• ASSIGNMENT
From the entries provided below, copy each line that contains the word "None".
--- EXTRACTED INFORMATION Enclosed Below ---
(* ===== verification/Session.v ===== *)
(** * The session state machine

    [engram-core/src/types/session.rs]: the thirteen session states, the table
    of legal transitions, the forced-termination target and the legality of a
    binding disposition. *)

From S2P Require Import Prelude.

(** [SessionState]. *)
Inductive SessionState : Type :=
| Pending | Queued | Created | Active | Unreachable | Parked | Idle
| HostLost | Evacuating | Evicting | Failed | Completed | Dead.

#[export] Instance SessionState_eq_dec : EqDecision SessionState.
Proof. solve_decision. Defined.

Definition all_states : list SessionState :=
  [Pending; Queued; Created; Active; Unreachable; Parked; Idle;
   HostLost; Evacuating; Evicting; Failed; Completed; Dead].

Lemma all_states_complete s : s ∈ all_states.
Proof. destruct s; set_solver. Qed.

#[export] Instance SessionState_finite : finite.Finite SessionState.
Proof.
  refine {| finite.enum := all_states |}.
  - by apply (bool_decide_unpack _).
  - exact all_states_complete.
Defined.

(** [SessionState::reserves_host_memory]. *)
Definition reserves_host_memory (s : SessionState) : bool :=
  match s with
  | Pending | Created | Active | Unreachable | Parked | Evacuating | Evicting => true
  | _ => false
  end.

(** [SessionState::host_memory_reserving_states]: the SQL literals. *)
Definition host_memory_reserving_states : list string :=
  ["pending"; "created"; "active"; "unreachable"; "parked"; "evacuating"; "evicting"]%string.

(** [SessionState::as_str]. *)
Definition as_str (s : SessionState) : string :=
  match s with
  | Pending => "pending"
  | Queued => "queued"
  | Created => "created"
  | Active => "active"
  | Unreachable => "unreachable"
  | Parked => "parked"
  | Idle => "idle"
  | HostLost => "host_lost"
  | Evacuating => "evacuating"
  | Evicting => "evicting"
  | Completed => "completed"
  | Failed => "failed"
  | Dead => "dead"
  end.

(** [SessionState::is_terminal]. *)
Definition is_terminal (s : SessionState) : bool :=
  match s with Failed | Completed | Dead => true | _ => false end.

(** [SessionState::can_transition_to]: one arm per source state. *)
Definition can_transition_to (from target : SessionState) : bool :=
  match from with
  | Pending => match target with Created | Failed | Queued => true | _ => false end
  | Queued => match target with Pending | Idle | Failed => true | _ => false end
  | Created => match target with Active | Failed | HostLost | Idle => true | _ => false end
  | Active =>
      match target with
      | Idle | HostLost | Evacuating | Evicting | Failed | Completed | Dead
      | Unreachable => true
      | _ => false
      end
  | Unreachable =>
      match target with
      | Active | Idle | HostLost | Evicting | Failed | Completed | Dead => true
      | _ => false
      end
  | Idle => match target with Active | Created | Dead | Completed | Queued => true | _ => false end
  | HostLost => match target with Created | Idle | Dead | Completed => true | _ => false end
  | Evacuating =>
      match target with Active | Created | Idle | Dead | Completed => true | _ => false end
  | Evicting =>
      match target with
      | Active | Parked | Idle | HostLost | Dead | Completed => true
      | _ => false
      end
  | Parked =>
      match target with Active | Evicting | HostLost | Dead | Completed => true | _ => false end
  | Failed | Completed | Dead => false
  end.

(** [IllegalTransition]. *)
Record IllegalTransition := { from : SessionState; to : SessionState }.

(** [SessionState::try_transition_to]. *)
Definition try_transition_to (s target : SessionState) :
    result SessionState IllegalTransition :=
  if can_transition_to s target then Ok target else Err {| from := s; to := target |}.

(** [SessionState::terminal_target].  The source asserts with [invariant!]
    that the target is a legal edge; [terminal_target_legal] proves that the
    assertion never fires. *)
Definition terminal_target (s : SessionState) : option SessionState :=
  match s with
  | Active | Unreachable | Parked | Idle | HostLost | Evacuating | Evicting => Some Completed
  | Pending | Queued | Created => Some Failed
  | Failed | Completed | Dead => None
  end.

(** [BindingDisposition]. *)
Inductive BindingDisposition : Type := Detach | Retain | RequireUnbound.

#[export] Instance BindingDisposition_eq_dec : EqDecision BindingDisposition.
Proof. solve_decision. Defined.

(** [SessionState::binding_disposition_legal], of the target state. *)
Definition binding_disposition_legal (target : SessionState) (arriving_bound : bool)
    (d : BindingDisposition) : bool :=
  if negb arriving_bound then true
  else match d with
       | Detach => true
       | RequireUnbound => false
       | Retain =>
           match target with
           | Created | Active | Unreachable | Parked | Evacuating | Evicting
           | HostLost | Idle => true
           | _ => false
           end
       end.

(** The binding a legal transition leaves on the row. *)
Definition disposed {A} (d : BindingDisposition) (b : option A) : option A :=
  match d with Detach => None | _ => b end.

(** ** Reachability along legal edges *)

Definition edge (s t : SessionState) : Prop := can_transition_to s t = true.

#[export] Instance edge_dec : RelDecision edge.
Proof. intros s t. unfold edge. apply _. Defined.

(** States that can own a sandbox after a [Retain]. *)
Definition may_own_sandbox (s : SessionState) : bool :=
  match s with
  | Pending | Queued | Failed | Completed | Dead => false
  | _ => true
  end.

(** ** Lemmas *)

Lemma as_str_inj s t : as_str s = as_str t → s = t.
Proof. by destruct s, t. Qed.

Lemma can_transition_irrefl s : can_transition_to s s = false.
Proof. by destruct s. Qed.

Lemma session_terminal_no_edge s t : is_terminal s = true → can_transition_to s t = false.
Proof. by destruct s, t. Qed.

Lemma terminal_target_legal s t :
  terminal_target s = Some t → can_transition_to s t = true ∧ is_terminal t = true.
Proof. destruct s; simpl; intros; by simplify_eq. Qed.

Lemma try_transition_ok s t u :
  try_transition_to s t = Ok u ↔ u = t ∧ can_transition_to s t = true.
Proof. unfold try_transition_to. split_match; naive_solver. Qed.

Lemma binding_retain_owner t d :
  binding_disposition_legal t true d = true → d ≠ Detach → may_own_sandbox t = true.
Proof. by destruct d, t. Qed.

Lemma edges_reach s : rtc edge Pending s.
Proof.
  assert (Hc : rtc edge Pending Created) by by apply rtc_once.
  assert (Ha : rtc edge Pending Active) by (by apply (rtc_r _ Created)).
  assert (He : rtc edge Pending Evicting) by (by apply (rtc_r _ Active)).
  destruct s; try done; try (by apply rtc_once); try (by apply (rtc_r _ Active)).
  by apply (rtc_r _ Evicting).
Qed.

(** The session state machine is well formed: every state is reachable from
    [Pending] along legal edges; a state is terminal exactly when it has no
    outgoing edge and exactly when forced termination has nothing to do; the
    forced-termination target of any other state is one legal edge away and
    terminal, so the assertion in [terminal_target] never fires. *)
Theorem session_fsm_wellformed s :
  rtc edge Pending s ∧
  (is_terminal s = true ↔ ∀ t, can_transition_to s t = false) ∧
  (is_terminal s = true ↔ terminal_target s = None) ∧
  (∀ t, terminal_target s = Some t → can_transition_to s t = true ∧ is_terminal t = true) ∧
  (∀ t, try_transition_to s t = if can_transition_to s t then Ok t
                                else Err {| from := s; to := t |}).
Proof.
  split; [apply edges_reach|]. split; [|split; [by destruct s|split; [apply terminal_target_legal|done]]].
  split; [intros H t; by apply session_terminal_no_edge|].
  intros H. destruct (terminal_target s) as [t|] eqn:Et; [|by destruct s].
  apply terminal_target_legal in Et as [He _]. by rewrite H in He.
Qed.

(** The SQL literal list twin agrees with the predicate: a state's name is
    in [host_memory_reserving_states] exactly when the state reserves host
    memory, and names determine states. *)
Theorem session_reserving_literals s t :
  (as_str s ∈ host_memory_reserving_states ↔ reserves_host_memory s = true) ∧
  (as_str s = as_str t ↔ s = t).
Proof.
  split; [|split; [apply as_str_inj|by intros ->]].
  rewrite <- (bool_decide_eq_true (_ ∈ _)). by destruct s.
Qed.
(* ===== verification/Teleport.v ===== *)
(** * Teleport phases

    [engram-core/src/types/teleport.rs]: the durable record of one session
    move between hosts and the table of its phases. *)

From S2P Require Import Prelude Session.

Inductive TeleportKind : Type := Snapshot | Live.

Inductive TeleportReason : Type := RetireHost | AdminDrain | Ui.

(** [TeleportPhase], in a module of its own because it shares constructor
    names with [SessionState]. *)
Module TeleportPhase.

Inductive t : Type :=
| Admitted_ | Captured | Restored | Committed | Attached | Done
| RollingBack | Aborted | Failed.

#[global] Instance t_eq_dec : EqDecision t.
Proof. solve_decision. Defined.

Definition as_str (p : t) : string :=
  match p with
  | Admitted_ => "admitted"
  | Captured => "captured"
  | Restored => "restored"
  | Committed => "committed"
  | Attached => "attached"
  | Done => "done"
  | RollingBack => "rolling_back"
  | Aborted => "aborted"
  | Failed => "failed"
  end.

Definition is_terminal (p : t) : bool :=
  match p with Done | Aborted | Failed => true | _ => false end.

Definition dest_reserving_phases : list string :=
  ["admitted"; "captured"; "restored"; "rolling_back"]%string.

Definition source_reserving_phases : list string := ["committed"; "attached"]%string.

Definition can_transition_to (p target : t) : bool :=
  match p with
  | Admitted_ => match target with Admitted_ | Captured | RollingBack => true | _ => false end
  | Captured => match target with Restored | RollingBack => true | _ => false end
  | Restored => match target with Committed | RollingBack => true | _ => false end
  | Committed => match target with Attached | Failed => true | _ => false end
  | Attached => match target with Done | Failed => true | _ => false end
  | RollingBack => match target with Aborted | Failed => true | _ => false end
  | Done | Aborted | Failed => false
  end.

(** The two reservation filters of the placement sums, as the code writes
    them: membership of [as_str] in the literal lists. *)
Definition reserves_dest (p : t) : bool := bool_decide (as_str p ∈ dest_reserving_phases).
Definition reserves_source (p : t) : bool := bool_decide (as_str p ∈ source_reserving_phases).

Lemma reserves_open p : reserves_dest p || reserves_source p = negb (is_terminal p).
Proof. by destruct p. Qed.

Lemma reserves_disjoint p : reserves_dest p && reserves_source p = false.
Proof. by destruct p. Qed.

Lemma terminal_no_edge p q : is_terminal p = true → can_transition_to p q = false.
Proof. by destruct p, q. Qed.

End TeleportPhase.

(** [TeleportRow]. *)
Module TeleportRow.

Record t := Mk {
  id : TeleportId;
  session_id : SessionId;
  kind : TeleportKind;
  reason : TeleportReason;
  phase : TeleportPhase.t;
  source_host_id : HostId;
  source_sandbox_id : SandboxId;
  dest_host_id : HostId;
  dest_sandbox_id : option SandboxId;
  pinned_dest : bool;
  mem_budget_mib : Z;
  cpu_budget_vcpus : Z;
  snapshot_id : option SnapshotId;
  export_id : option string;
  live_payload : option json;
  attempts : Z;
  error : option string;
  created_at : DateTime;
  updated_at : DateTime;
  finished_at : option DateTime;
}.

#[global] Instance t_eta : Eta t := fun r =>
  Mk (id r) (session_id r) (kind r) (reason r) (phase r) (source_host_id r)
     (source_sandbox_id r) (dest_host_id r) (dest_sandbox_id r) (pinned_dest r)
     (mem_budget_mib r) (cpu_budget_vcpus r) (snapshot_id r) (export_id r)
     (live_payload r) (attempts r) (error r) (created_at r) (updated_at r)
     (finished_at r).

(** An open teleport has not reached a terminal phase. *)
Definition is_open (r : t) : bool := negb (TeleportPhase.is_terminal (phase r)).

End TeleportRow.

(** [TeleportAdmitRequest]. *)
Module TeleportAdmitRequest.

Record t := Mk {
  id : TeleportId;
  session_id : SessionId;
  reason : TeleportReason;
  epoch : Z;
  candidates : list HostId;
  pinned_dest : option HostId;
  mem_budget_mib : Z;
  cpu_budget_vcpus : Z;
  max_open_per_dest : N;
  kind : TeleportKind;
}.

End TeleportAdmitRequest.

(** [TeleportAdmitOutcome]. *)
Inductive TeleportAdmitOutcome : Type :=
| Admitted_ (r : TeleportRow.t)
| NoFit
| SessionNotActive (s : SessionState)
| Fenced.

(** [TeleportPatch]. *)
Module TeleportPatch.

Record t := Mk {
  dest_sandbox_id : option SandboxId;
  snapshot_id : option SnapshotId;
  export_id : option string;
  live_payload : option json;
  kind : option TeleportKind;
  error : option string;
}.

Definition default : t := Mk None None None None None None.

End TeleportPatch.

(** [TeleportSettle]. *)
Module TeleportSettle.

Record t := Mk {
  error : string;
  session : option SessionState;
  entomb_source : bool;
}.

End TeleportSettle.

Inductive SourceRelease : Type := DestroyAcked | SourceHostGone.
--- End of Enclosed EXTRACTED INFORMATION ---
• ANSWER TO THE EXERCISE
  | Failed | Completed | Dead => None
  match d with Detach => None | _ => b end.
  (is_terminal s = true ↔ terminal_target s = None) ∧
Definition default : t := Mk None None None None None None.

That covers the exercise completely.